**Extracted records**
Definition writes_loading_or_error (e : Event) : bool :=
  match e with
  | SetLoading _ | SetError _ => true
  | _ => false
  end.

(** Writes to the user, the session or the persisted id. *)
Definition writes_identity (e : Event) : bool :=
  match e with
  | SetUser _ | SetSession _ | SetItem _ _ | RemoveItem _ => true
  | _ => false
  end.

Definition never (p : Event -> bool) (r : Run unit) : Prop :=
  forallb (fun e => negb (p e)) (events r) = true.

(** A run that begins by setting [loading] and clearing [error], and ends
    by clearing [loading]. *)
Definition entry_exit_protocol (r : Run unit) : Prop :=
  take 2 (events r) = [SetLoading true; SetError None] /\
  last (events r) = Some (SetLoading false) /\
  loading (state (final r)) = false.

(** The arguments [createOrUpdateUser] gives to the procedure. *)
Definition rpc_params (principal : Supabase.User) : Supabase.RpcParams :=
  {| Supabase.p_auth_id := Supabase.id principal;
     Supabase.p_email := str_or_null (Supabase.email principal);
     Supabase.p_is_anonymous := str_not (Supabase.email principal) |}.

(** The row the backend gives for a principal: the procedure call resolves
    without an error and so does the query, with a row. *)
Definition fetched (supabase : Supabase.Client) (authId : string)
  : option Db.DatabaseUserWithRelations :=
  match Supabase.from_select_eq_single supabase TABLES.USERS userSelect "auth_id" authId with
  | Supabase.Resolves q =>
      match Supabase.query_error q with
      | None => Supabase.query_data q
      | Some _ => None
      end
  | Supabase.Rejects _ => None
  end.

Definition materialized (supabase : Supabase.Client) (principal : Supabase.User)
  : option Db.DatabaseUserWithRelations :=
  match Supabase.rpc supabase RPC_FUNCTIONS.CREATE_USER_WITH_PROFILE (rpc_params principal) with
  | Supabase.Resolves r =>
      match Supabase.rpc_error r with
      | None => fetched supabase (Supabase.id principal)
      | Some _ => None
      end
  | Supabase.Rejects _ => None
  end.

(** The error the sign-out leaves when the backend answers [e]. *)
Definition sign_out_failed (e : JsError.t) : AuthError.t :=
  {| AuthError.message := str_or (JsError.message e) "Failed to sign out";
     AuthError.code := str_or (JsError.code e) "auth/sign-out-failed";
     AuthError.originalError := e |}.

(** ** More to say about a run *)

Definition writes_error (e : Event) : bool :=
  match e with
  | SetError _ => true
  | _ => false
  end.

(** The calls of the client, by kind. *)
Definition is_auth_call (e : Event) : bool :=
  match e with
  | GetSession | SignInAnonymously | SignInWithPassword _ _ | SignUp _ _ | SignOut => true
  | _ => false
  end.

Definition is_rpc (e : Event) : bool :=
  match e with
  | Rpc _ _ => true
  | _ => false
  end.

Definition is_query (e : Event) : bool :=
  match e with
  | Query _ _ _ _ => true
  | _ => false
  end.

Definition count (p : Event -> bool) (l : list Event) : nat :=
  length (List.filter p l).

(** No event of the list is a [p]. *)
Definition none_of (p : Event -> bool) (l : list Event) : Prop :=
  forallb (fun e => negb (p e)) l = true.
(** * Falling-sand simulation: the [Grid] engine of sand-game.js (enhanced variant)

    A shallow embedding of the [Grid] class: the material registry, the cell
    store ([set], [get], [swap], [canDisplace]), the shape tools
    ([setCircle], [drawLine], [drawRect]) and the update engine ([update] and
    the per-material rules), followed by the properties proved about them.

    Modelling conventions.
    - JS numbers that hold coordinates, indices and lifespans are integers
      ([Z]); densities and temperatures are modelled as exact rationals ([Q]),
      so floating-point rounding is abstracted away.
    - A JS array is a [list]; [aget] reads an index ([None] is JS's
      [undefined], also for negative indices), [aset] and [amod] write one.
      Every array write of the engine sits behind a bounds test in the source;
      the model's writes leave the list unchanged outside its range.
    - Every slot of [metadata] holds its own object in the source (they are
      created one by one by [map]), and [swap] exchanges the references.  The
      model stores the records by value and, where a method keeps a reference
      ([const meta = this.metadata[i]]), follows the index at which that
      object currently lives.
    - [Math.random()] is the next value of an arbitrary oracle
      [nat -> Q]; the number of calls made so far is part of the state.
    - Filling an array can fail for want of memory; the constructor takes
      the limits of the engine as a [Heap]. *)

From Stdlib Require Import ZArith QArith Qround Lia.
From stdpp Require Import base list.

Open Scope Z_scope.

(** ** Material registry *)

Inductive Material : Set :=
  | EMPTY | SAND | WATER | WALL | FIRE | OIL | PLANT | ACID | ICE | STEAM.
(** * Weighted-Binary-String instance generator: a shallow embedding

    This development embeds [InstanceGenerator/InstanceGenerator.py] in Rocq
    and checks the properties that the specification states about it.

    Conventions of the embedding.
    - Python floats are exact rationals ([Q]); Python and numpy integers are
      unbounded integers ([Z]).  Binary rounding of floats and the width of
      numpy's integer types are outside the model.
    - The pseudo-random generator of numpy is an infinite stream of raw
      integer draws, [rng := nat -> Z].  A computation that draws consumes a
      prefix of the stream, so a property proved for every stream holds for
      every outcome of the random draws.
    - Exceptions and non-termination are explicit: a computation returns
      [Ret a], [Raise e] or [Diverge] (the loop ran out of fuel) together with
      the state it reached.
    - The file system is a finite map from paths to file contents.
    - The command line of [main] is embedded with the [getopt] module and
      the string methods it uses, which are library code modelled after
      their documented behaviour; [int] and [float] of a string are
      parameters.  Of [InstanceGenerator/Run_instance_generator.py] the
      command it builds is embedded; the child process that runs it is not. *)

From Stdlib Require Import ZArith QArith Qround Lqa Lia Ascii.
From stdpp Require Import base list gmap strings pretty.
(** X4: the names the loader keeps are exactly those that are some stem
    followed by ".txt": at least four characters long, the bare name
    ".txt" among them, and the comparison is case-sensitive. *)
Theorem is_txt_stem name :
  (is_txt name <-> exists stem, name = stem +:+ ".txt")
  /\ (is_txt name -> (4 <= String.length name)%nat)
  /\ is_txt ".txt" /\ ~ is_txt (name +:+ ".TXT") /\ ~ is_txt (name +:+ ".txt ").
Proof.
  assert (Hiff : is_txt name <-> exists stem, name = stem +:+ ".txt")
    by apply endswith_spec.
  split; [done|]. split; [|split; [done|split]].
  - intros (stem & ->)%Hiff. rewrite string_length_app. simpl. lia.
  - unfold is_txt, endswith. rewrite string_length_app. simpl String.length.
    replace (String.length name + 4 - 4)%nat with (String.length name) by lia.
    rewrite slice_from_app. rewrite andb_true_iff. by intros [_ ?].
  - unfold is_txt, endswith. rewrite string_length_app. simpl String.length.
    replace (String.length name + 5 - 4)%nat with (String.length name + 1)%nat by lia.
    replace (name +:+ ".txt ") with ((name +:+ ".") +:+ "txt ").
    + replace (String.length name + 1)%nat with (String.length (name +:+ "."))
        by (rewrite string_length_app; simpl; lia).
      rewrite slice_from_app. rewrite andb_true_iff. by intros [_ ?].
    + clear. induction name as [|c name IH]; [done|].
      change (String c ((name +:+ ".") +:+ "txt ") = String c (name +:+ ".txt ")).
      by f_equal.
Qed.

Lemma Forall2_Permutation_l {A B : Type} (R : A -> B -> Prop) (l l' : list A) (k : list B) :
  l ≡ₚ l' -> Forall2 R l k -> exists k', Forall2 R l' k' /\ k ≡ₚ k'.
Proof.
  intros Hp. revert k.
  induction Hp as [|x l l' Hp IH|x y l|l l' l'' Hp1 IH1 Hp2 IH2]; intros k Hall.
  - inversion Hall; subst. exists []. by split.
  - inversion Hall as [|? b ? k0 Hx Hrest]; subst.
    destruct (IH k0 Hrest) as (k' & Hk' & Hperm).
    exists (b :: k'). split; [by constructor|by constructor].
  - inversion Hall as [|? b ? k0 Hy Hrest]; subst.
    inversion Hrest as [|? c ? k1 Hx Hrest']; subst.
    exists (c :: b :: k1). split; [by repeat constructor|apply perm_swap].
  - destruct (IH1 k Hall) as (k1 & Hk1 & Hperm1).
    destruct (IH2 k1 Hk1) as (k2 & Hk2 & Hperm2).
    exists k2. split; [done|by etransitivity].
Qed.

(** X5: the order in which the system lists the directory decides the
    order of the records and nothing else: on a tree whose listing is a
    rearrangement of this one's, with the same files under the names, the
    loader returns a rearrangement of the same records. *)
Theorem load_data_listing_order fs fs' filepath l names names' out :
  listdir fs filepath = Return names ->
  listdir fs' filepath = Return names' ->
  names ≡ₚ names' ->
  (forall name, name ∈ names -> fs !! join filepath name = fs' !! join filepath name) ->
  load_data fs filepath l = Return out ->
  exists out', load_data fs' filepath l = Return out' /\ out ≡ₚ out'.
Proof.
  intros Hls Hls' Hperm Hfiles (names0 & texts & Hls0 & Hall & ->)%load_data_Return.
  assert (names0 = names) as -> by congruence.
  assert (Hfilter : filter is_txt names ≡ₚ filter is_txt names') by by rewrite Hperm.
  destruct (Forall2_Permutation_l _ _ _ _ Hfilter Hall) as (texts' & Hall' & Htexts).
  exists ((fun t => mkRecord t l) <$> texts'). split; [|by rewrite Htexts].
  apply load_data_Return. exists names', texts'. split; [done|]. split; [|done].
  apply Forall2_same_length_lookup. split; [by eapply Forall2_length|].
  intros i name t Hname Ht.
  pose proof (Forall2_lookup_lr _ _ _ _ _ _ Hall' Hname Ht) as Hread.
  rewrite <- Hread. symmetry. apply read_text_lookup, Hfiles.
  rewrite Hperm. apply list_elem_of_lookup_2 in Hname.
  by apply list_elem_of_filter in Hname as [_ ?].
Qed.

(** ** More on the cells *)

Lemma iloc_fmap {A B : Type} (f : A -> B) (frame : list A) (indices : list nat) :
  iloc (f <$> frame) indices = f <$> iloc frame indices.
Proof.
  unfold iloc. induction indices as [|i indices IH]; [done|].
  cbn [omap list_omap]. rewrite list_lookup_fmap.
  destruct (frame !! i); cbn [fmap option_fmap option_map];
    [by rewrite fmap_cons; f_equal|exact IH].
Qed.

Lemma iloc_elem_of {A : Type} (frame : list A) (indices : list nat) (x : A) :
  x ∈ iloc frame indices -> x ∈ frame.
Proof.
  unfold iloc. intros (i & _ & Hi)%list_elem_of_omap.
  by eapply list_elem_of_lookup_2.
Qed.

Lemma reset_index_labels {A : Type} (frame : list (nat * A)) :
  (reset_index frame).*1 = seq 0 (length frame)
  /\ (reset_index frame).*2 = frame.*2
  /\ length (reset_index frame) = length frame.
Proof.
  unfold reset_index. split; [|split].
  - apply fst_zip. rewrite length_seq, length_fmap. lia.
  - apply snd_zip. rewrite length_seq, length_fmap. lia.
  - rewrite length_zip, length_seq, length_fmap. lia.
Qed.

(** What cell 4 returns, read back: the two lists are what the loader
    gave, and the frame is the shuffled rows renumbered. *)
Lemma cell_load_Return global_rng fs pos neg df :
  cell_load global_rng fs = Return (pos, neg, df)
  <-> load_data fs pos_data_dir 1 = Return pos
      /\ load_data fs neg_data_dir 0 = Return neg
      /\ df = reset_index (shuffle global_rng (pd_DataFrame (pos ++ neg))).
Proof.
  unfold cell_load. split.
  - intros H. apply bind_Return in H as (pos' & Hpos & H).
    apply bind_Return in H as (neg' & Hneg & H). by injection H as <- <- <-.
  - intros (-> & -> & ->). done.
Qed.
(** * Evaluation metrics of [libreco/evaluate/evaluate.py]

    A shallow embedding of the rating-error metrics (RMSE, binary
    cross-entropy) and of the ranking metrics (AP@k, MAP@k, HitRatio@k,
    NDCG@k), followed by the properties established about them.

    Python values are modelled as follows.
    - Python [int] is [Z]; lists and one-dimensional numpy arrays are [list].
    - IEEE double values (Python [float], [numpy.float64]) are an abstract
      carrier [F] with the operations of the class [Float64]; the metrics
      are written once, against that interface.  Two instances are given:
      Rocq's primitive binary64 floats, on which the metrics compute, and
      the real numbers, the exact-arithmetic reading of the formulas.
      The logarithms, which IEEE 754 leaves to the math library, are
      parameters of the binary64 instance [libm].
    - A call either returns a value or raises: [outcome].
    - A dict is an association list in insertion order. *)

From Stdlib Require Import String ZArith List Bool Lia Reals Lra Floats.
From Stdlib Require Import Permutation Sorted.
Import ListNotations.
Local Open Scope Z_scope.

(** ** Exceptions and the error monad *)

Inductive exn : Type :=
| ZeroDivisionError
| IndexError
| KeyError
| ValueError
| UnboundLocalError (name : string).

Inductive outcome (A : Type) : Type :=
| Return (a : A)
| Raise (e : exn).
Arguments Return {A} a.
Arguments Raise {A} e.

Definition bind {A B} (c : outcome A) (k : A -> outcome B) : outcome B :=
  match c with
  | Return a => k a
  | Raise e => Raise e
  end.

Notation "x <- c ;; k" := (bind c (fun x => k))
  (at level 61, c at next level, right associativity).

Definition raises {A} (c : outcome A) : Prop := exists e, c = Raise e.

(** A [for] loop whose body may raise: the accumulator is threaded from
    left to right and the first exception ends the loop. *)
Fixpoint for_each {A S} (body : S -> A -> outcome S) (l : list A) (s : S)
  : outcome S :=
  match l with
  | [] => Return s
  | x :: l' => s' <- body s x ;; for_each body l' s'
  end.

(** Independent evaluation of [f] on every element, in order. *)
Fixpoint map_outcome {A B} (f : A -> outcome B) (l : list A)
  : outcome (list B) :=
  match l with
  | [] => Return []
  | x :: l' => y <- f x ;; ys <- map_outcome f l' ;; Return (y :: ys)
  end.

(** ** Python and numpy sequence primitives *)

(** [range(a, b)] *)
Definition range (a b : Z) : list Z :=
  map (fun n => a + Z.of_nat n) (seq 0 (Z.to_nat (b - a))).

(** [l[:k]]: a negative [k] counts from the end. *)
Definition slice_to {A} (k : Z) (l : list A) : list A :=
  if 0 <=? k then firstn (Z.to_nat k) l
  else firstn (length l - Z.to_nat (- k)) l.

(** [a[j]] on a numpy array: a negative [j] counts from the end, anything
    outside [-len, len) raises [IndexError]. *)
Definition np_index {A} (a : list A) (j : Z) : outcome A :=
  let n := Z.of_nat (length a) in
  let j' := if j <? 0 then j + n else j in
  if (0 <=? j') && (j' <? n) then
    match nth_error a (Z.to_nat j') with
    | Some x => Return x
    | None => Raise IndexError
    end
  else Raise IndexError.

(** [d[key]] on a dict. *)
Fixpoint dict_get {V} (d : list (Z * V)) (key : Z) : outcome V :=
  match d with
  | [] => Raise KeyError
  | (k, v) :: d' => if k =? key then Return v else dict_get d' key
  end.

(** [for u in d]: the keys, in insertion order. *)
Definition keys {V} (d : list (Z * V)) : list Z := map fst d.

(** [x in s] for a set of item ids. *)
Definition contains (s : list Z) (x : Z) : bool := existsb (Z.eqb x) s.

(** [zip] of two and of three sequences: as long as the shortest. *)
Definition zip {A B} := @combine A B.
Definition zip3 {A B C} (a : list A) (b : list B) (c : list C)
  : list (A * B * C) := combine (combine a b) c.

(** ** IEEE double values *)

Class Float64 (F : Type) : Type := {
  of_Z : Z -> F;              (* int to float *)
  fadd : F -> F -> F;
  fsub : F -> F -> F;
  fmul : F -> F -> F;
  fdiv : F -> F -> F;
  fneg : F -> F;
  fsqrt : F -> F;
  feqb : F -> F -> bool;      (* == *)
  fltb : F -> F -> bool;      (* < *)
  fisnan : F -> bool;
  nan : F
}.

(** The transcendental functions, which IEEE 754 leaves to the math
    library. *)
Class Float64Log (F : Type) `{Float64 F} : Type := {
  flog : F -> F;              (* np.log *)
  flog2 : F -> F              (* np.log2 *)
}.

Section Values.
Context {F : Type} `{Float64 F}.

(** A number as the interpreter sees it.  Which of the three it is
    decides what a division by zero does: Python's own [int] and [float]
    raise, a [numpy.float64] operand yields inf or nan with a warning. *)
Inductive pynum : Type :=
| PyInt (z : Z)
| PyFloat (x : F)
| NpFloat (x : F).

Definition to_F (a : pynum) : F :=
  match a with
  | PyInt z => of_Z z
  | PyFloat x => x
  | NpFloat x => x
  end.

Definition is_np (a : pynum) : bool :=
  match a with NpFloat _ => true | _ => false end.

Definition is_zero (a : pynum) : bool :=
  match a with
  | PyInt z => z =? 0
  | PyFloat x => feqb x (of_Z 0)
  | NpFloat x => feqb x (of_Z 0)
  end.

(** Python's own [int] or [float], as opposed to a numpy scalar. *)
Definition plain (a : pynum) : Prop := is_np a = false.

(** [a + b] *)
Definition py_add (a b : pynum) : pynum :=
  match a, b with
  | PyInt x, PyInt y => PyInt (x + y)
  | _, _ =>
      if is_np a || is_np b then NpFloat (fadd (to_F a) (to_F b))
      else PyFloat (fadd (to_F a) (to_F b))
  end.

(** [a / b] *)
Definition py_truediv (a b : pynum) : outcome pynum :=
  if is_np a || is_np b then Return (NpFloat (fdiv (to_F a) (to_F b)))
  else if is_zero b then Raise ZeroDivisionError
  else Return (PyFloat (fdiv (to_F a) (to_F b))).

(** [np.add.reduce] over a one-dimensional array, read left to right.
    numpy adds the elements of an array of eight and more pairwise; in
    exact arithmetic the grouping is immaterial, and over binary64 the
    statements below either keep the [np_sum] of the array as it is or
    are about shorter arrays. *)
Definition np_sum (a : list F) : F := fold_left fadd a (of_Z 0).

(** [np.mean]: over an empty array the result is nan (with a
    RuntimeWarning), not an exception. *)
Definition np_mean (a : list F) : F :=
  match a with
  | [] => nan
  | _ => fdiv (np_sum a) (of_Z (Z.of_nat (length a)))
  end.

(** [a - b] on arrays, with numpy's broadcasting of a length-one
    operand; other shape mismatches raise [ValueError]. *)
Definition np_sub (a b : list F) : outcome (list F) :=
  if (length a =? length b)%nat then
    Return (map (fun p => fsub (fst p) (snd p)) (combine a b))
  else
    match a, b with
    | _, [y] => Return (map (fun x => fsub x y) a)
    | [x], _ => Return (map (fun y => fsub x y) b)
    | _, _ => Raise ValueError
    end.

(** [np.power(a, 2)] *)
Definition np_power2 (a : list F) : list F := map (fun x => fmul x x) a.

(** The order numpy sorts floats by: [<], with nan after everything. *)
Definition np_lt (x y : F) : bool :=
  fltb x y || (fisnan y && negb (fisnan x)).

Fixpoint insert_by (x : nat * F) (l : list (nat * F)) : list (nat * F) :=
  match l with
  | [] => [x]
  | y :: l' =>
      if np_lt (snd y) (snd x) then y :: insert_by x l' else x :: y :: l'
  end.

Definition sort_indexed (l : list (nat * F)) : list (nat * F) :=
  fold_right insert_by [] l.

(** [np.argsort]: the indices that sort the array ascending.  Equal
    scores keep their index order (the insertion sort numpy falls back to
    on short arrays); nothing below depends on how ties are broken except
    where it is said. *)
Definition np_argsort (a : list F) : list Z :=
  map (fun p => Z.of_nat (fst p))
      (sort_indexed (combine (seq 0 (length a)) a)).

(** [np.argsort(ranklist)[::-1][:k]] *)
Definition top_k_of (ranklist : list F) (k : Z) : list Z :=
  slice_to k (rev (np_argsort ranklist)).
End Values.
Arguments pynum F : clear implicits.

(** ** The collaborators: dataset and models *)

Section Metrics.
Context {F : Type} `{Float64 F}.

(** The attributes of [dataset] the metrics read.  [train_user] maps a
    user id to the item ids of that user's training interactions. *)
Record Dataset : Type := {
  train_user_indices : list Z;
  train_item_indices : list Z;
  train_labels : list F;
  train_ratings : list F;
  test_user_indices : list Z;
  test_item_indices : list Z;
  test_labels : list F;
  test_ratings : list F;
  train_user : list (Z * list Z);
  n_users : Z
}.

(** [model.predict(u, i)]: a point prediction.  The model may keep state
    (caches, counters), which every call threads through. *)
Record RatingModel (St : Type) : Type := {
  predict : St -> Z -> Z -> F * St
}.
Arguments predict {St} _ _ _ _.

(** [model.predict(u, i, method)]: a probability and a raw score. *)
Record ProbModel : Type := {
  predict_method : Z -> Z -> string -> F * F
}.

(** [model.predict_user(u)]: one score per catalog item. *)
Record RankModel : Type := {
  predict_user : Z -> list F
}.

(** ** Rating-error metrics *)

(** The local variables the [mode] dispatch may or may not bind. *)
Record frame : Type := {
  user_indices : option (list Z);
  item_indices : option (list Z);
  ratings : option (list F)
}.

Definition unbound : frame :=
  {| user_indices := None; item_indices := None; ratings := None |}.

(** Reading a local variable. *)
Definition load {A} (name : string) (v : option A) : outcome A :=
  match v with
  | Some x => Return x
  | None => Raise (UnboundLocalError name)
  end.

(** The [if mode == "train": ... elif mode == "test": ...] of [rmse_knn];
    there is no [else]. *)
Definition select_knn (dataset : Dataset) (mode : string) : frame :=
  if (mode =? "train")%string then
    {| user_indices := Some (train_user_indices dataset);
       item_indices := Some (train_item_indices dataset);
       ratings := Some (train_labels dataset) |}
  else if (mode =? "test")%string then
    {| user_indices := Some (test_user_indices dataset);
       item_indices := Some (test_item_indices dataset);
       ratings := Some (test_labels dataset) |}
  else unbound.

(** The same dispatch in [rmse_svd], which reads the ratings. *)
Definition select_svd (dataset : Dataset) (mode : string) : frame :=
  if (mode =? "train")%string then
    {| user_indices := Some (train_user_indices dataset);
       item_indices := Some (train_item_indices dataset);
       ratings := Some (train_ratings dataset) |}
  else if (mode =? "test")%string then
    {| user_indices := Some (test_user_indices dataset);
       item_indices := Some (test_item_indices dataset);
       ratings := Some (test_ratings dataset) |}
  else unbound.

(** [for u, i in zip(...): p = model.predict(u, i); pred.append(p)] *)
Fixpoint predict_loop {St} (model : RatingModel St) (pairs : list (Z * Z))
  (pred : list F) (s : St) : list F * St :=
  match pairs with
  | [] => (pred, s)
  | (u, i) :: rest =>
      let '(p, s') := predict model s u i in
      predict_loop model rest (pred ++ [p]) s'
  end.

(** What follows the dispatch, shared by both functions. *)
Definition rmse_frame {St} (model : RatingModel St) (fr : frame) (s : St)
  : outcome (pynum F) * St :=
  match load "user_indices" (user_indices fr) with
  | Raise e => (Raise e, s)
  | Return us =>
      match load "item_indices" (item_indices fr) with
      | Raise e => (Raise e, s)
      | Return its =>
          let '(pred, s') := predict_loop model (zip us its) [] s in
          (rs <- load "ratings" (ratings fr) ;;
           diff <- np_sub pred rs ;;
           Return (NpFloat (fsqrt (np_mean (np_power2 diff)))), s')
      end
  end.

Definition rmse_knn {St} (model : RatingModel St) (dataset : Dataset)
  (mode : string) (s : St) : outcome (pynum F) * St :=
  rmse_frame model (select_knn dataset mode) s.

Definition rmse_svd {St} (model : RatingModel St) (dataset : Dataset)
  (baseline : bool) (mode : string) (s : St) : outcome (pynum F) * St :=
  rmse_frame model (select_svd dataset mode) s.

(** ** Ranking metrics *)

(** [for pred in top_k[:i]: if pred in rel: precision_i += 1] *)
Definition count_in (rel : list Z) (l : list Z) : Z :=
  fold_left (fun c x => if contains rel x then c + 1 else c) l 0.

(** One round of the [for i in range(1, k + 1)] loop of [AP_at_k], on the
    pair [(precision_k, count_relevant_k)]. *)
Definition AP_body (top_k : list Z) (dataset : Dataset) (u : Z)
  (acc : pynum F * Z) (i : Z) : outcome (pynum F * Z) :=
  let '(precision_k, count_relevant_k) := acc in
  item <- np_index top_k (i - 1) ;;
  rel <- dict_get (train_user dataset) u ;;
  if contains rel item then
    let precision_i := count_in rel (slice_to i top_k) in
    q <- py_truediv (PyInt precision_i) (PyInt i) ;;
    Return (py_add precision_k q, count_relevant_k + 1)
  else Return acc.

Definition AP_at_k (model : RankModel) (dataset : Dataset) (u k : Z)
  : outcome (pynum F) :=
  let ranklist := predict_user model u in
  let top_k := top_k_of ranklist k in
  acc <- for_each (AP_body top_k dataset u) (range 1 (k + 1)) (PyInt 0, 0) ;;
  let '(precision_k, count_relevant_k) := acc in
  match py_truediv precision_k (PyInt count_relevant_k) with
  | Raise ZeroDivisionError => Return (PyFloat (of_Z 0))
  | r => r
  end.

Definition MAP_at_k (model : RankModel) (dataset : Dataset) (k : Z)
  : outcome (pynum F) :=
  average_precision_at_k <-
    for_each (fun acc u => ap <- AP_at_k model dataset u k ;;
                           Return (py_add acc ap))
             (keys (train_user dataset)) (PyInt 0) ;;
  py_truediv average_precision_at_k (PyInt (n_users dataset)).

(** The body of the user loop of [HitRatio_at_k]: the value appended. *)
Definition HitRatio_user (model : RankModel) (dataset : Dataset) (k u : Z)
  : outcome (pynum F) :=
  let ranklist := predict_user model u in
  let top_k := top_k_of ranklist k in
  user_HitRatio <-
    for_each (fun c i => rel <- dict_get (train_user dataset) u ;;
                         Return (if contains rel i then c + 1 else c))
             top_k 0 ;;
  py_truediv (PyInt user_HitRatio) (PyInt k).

**Task goal**
Filter the records down to the lines containing the word "leaves", and copy those.

**Exercise response**
(** The error the sign-out leaves when the backend answers [e]. *)
      The logarithms, which IEEE 754 leaves to the math library, are
(** The transcendental functions, which IEEE 754 leaves to the math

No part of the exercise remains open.